►
(** An append that fits writes exactly its record at the write position. *)
Lemma append_record_ok (e : JournalEngine D) o k v :
  dev_wf e.(device) → Forall is_byte k → Forall is_byte v →
  let record := serialize_record o k v in
  (e.(write_pos) + length record ≤ length (dev_bytes e.(device)))%nat →
  ∃ d', append_record e o k v =
          ({| device := d'; kv := e.(kv); write_pos := e.(write_pos) + length record;
              record_count := e.(record_count) + 1 |}, Ok tt) ∧
    dev_wf d' ∧ block_size d' = block_size e.(device) ∧
    length (dev_blocks d') = length (dev_blocks e.(device)) ∧
    dev_bytes d' = splice (dev_bytes e.(device)) e.(write_pos) record.
Proof.
  intros Hd Hk Hv record Hfit. unfold append_record. fold record.
  pose proof (dev_count _ Hd) as Hc. unfold vlen in Hc. rewrite Hc.
  pose proof (dev_size_pos _ Hd) as Hbs. rewrite dev_bytes_length in Hfit by done.
  apply div_ceil_le in Hfit as Hceil; [|done].
  set (bs := block_size (device e)) in *. set (en := (write_pos e + length record)%nat) in *.
  destruct (Z.ltb_spec (Z.of_nat (length (dev_blocks (device e)))) (Z.of_nat (div_ceil en bs))); [lia|].
  assert (Hrl : length record = (15 + length k + length v)%nat) by apply serialize_length.
  destruct (append_prefix (device e) (write_pos e) record
              (length (record_blocks bs (write_pos e) (length record))))
    as (d' & n & Hap & Hd' & Hs & Hl & Hbytes & Hn); [done|by apply serialize_byte| |done|].
  { intros E. rewrite E in Hrl. simpl in Hrl. lia. }
  fold bs in Hap, Hs, Hn. rewrite take_ge in Hap by done. specialize (Hn ltac:(done)).
  rewrite take_ge in Hbytes by lia. rewrite Hap. exists d'. done.
Qed.

Lemma append_record_full (e : JournalEngine D) o k v :
  dev_wf e.(device) →
  (length (dev_bytes e.(device)) < e.(write_pos) + length (serialize_record o k v))%nat →
  append_record e o k v = (e, Err IoError).
Proof.
  intros Hd Hno. unfold append_record.
  pose proof (dev_count _ Hd) as Hc. unfold vlen in Hc. rewrite Hc.
  pose proof (dev_size_pos _ Hd) as Hbs. rewrite dev_bytes_length in Hno by done.
  pose proof (div_ceil_le (write_pos e + length (serialize_record o k v)) (block_size (device e))
                (length (dev_blocks (device e))) Hbs) as Hdc.
  destruct (Z.ltb_spec (Z.of_nat (length (dev_blocks (device e))))
    (Z.of_nat (div_ceil (write_pos e + length (serialize_record o k v)) (block_size (device e)))));
    [done|lia].
Qed.

End Append.

(** ** Journals

    A journal is a sequence of records; [journal_bytes] is what they occupy on
    the device and [journal_kv] the map they describe. *)

Definition record_bytes (r : JournalRecord) : bytes := serialize_record r.(op) r.(key) r.(value).
Definition journal_bytes (rs : list JournalRecord) : bytes := concat (map record_bytes rs).
Definition journal_kv (rs : list JournalRecord) (m : gmap bytes bytes) : gmap bytes bytes :=
  foldl (fun acc r => apply_record r acc) m rs.
Definition records_ok (rs : list JournalRecord) : Prop :=
  Forall (fun r => record_ok r.(key) r.(value)) rs.

Lemma journal_bytes_app rs rs' : journal_bytes (rs ++ rs') = journal_bytes rs ++ journal_bytes rs'.
Proof. unfold journal_bytes. by rewrite map_app, concat_app. Qed.

Lemma journal_bytes_one r : journal_bytes [r] = record_bytes r.
Proof. apply app_nil_r. Qed.

Lemma journal_bytes_byte rs : records_ok rs → Forall is_byte (journal_bytes rs).
Proof.
  induction 1 as [|r rs (_ & ? & ? & _) _ IH]; simpl; [constructor|].
  apply Forall_app_2; [by apply serialize_byte|done].
Qed.

(** The reference reads a journal record by record, as long as the bound on
    replayed records allows. *)
Lemma run_ref_journal rs X s :
  records_ok rs → s.(rest) = journal_bytes rs ++ X →
  s.(rcount) + Z.of_nat (length rs) ≤ MAX_REPLAY_RECORDS →
  run_ref s = run_ref {| rest := X; rkv := journal_kv rs s.(rkv);
                         rcount := s.(rcount) + Z.of_nat (length rs);
                         file_pos := s.(file_pos) + length (journal_bytes rs) |}.
Proof.
  intros Hok. revert s. induction Hok as [|r rs Hr _ IH]; intros s Hs Hc.
  - destruct s as [b m c f]. simpl in *. subst b. by rewrite Nat.add_0_r, Z.add_0_r.
  - cbn [length] in Hc. rewrite run_ref_unfold. destruct (Z.leb_spec MAX_REPLAY_RECORDS (rcount s)); [lia|].
    rewrite Hs. unfold journal_bytes. cbn [map concat]. rewrite <- app_assoc.
    destruct r as [o k v]. change (record_bytes _) with (serialize_record o k v).
    rewrite parse_serialize by done.
    rewrite IH; cbn [next_state rest rkv rcount file_pos].
    + f_equal. f_equal; [cbn [length]; lia|].
      rewrite length_app. unfold journal_bytes. lia.
    + rewrite Hs. unfold journal_bytes. cbn [map concat]. rewrite <- app_assoc.
      by rewrite drop_app_length.
    + lia.
Qed.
◄
> [What the task requires]:
Filter the lines above, keeping each one that contains the string "Definition".

> [Exercise output]:
Definition record_bytes (r : JournalRecord) : bytes := serialize_record r.(op) r.(key) r.(value).
Definition journal_bytes (rs : list JournalRecord) : bytes := concat (map record_bytes rs).
Definition journal_kv (rs : list JournalRecord) (m : gmap bytes bytes) : gmap bytes bytes :=
Definition records_ok (rs : list JournalRecord) : Prop :=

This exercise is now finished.